An independent school, called Hobart High School operated from 1850 to 1884.

Hobart College was the first government school in Tasmania to be developed solely for years 11 and 12, the students in years 7–10 being re-directed to other government high schools such as Taroona High School.

The current Hobart College campus was originally part of the former Tasmanian College of Advanced Education, established in 1972, a large part of which was eventually absorbed into the University of Tasmania. Buildings on the campus reflect the architectural style of inner city American college designers of the late 1960s, with massive concrete facades and few windows in the earliest buildings. Hobart Matriculation College relocated to the Mount Nelson campus from its previous 71 Letitia Street, North Hobart location in 1984. Prior to this, between 1913 and 1917 the Hobart High School was located at Trinity Hill, also in North Hobart.

===Trinity Hill ===
The commencement of the Hobart State High School was an important step for education in Tasmania, as it was the first state high school set up in Tasmania.
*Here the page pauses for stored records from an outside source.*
Lemma find_articulation_points_within_limit depth adj :
  find_articulation_points_within depth adj = Raise RecursionError ∨
  ∃ A, find_articulation_points_within depth adj = Ok A ∧
       find_articulation_points adj = Ok A.
Proof.
  destruct (find_articulation_points_within_total adj (length (mentioned adj)))
    as [A HA]; [done|].
  destruct (decide (depth ≤ length (mentioned adj))%nat) as [Hle|Hgt].
  - destruct (find_articulation_points_within depth adj) as [A'|e] eqn:E.
    + right. exists A'. split; [done|]. unfold find_articulation_points.
      rewrite (find_articulation_points_within_more adj depth) by
        (done || by rewrite E). done.
    + destruct e; try by left.
      all: exfalso;
        pose proof (find_articulation_points_within_more adj depth
                      (length (mentioned adj)) Hle) as Hm;
        rewrite E, HA in Hm; by specialize (Hm ltac:(done)).
  - right. exists A. split; [|done].
    rewrite (find_articulation_points_within_more adj (length (mentioned adj)))
      by (lia || by rewrite HA). done.
Qed.

(** X7: on any map and whatever the room for nested calls, the finder
    either raises RecursionError or returns the set it returns when room is
    no concern; it raises nothing else. *)
Theorem recursion_limit_only_truncates depth adj :
  find_articulation_points_within depth adj = Raise RecursionError ∨
  ∃ A, find_articulation_points_within depth adj = Ok A ∧
       find_articulation_points adj = Ok A.
Proof. apply find_articulation_points_within_limit. Qed.
(** X16.  No exception leaves [main]: whatever the session and the state,
    the run ends normally. *)
Theorem main_never_raises (σ : st.state) :
  ∃ σ', talentfinder.main u σ = (Ok (), σ').
Proof.
  unfold talentfinder.main. do 6 st_step.
  destruct (st.uploads u !! "Upload Excel file with Chest Numbers") as [file|];
    [|by eexists].
  unfold st.try_except.
  match goal with |- ∃ _, (let (_, _) := ?run in _) = _ => destruct run as [[[]|e] σ'] end.
  - by eexists.
  - st_step. by eexists.
Qed.
End main_runs.

Lemma calculate_button_shows_results_witness :
  talentfinder.main Examples.calculate_pressed Examples.blank_page
  = (Ok (),
     {| st.objects := st.objects Examples.blank_page
          ++ [spec.with_required_columns Examples.two_rows;
              spec.totalled (spec.edited Examples.calculate_pressed Examples.two_rows);
              spec.ranked (spec.edited Examples.calculate_pressed Examples.two_rows)];
        st.page :=
          st.page (spec.at_editor Examples.calculate_pressed Examples.blank_page
                     Examples.two_rows)
          ++ [st.write "Results calculated! Updated data:";
              st.dataframe
                (spec.ranked (spec.edited Examples.calculate_pressed Examples.two_rows))] |}).
Proof.
  apply (calculate_button_shows_results Examples.calculate_pressed Examples.blank_page
           Examples.two_rows).
  - reflexivity.
  - reflexivity.
  - apply (bool_decide_unpack _). by vm_compute.
Defined.

Lemma download_offers_ranked_table_witness :
  talentfinder.main (Examples.download_pressed Examples.marks_only) Examples.blank_page
  = (Ok (),
     {| st.objects := st.objects Examples.blank_page
          ++ [spec.with_required_columns Examples.two_rows;
              spec.totalled
                (spec.edited (Examples.download_pressed Examples.marks_only)
                   Examples.two_rows);
              spec.ranked
                (spec.edited (Examples.download_pressed Examples.marks_only)
                   Examples.two_rows)];
        st.page :=
          st.page (spec.at_editor (Examples.download_pressed Examples.marks_only)
                     Examples.blank_page Examples.two_rows)
          ++ [st.download_button "Click to Download"
                (spec.ranked
                   (spec.edited (Examples.download_pressed Examples.marks_only)
                      Examples.two_rows))
                (spec.event_name (Examples.download_pressed Examples.marks_only)
                 +:+ "_results.xlsx")
                spec.xlsx] |}).
Proof.
  apply (download_offers_ranked_table (Examples.download_pressed Examples.marks_only)
           Examples.blank_page Examples.two_rows).
  - reflexivity.
  - apply (bool_decide_unpack _). by vm_compute.
  - reflexivity.
  - reflexivity.
  - apply (bool_decide_unpack _). by vm_compute.
Defined.
(** * generate_mapping.py: police station -> areas mapping builder

    Shallow embedding of [build_mapping] from [src/generate_mapping.py].
    The workbook is read by openpyxl ([sh.iter_rows(min_row=2,
    values_only=True)]); we start from the resulting [data_rows], one list of
    cell values per spreadsheet row.  Strings are modelled as Rocq strings of
    8-bit characters read as Latin-1 code points: [str.strip] and
    [str.lower] are written out for that range. *)

From Stdlib Require Import String Ascii List Bool ZArith Lia.
Import ListNotations.
Local Open Scope string_scope.
Local Open Scope list_scope.

(** ** Python string primitives *)

(** [str.isspace] on code points 0..255. *)
Definition is_space (c : ascii) : bool :=
  let n := nat_of_ascii c in
  (Nat.leb 9 n && Nat.leb n 13) || (Nat.leb 28 n && Nat.leb n 32)
  || Nat.eqb n 133 || Nat.eqb n 160.

Fixpoint lstrip_l (l : list ascii) : list ascii :=
  match l with
  | [] => []
  | c :: r => if is_space c then lstrip_l r else l
  end.

Definition strip_l (l : list ascii) : list ascii :=
  rev (lstrip_l (rev (lstrip_l l))).

(** [s.strip()] *)
Definition strip (s : string) : string :=
  string_of_list_ascii (strip_l (list_ascii_of_string s)).

(** [str.lower] on code points 0..255: A-Z and the Latin-1 capitals
    U+00C0..U+00DE except U+00D7. *)
Definition lower_char (c : ascii) : ascii :=
  let n := nat_of_ascii c in
  if (Nat.leb 65 n && Nat.leb n 90)
     || (Nat.leb 192 n && Nat.leb n 222 && negb (Nat.eqb n 215))
  then ascii_of_nat (n + 32) else c.

(** [s.lower()] *)
Definition lower (s : string) : string :=
  string_of_list_ascii (map lower_char (list_ascii_of_string s)).

(** Truthiness of a [str]: non-empty. *)
Definition truthy_str (s : string) : bool := negb (String.eqb s EmptyString).

(** Truthiness of [current_ps : str | None]. *)
Definition truthy_opt (o : option string) : bool :=
  match o with Some s => truthy_str s | None => false end.

(** [x in l] for a list (or set) of strings. *)
Definition mem (x : string) (l : list string) : bool :=
  existsb (String.eqb x) l.

(** ** Cells, rows, and the insertion-ordered dict *)

(** A cell value as returned by openpyxl with [values_only=True]. *)
Inductive cell : Type :=
| CNone
| CStr (s : string)
| CNum (z : Z)
| COther.

Abbreviation row := (list cell).

(** [dict[str, list[str]]], in insertion order. *)
Definition mapping_t := list (string * list string).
A high school was also established in sharing two classrooms of the Charles Street Primary School.

In order to gain entrance to the new state high schools students had to have a qualifying certificate from a class teacher and pass their grade 6 exam. Attendance at high school was optional. On 26 November 1912, 885 students sat for the exams, and 513 qualified to enter high school either in Hobart or Launceston. However, only about half actually enrolled. Some of the students were permitted to start the second year when the school started.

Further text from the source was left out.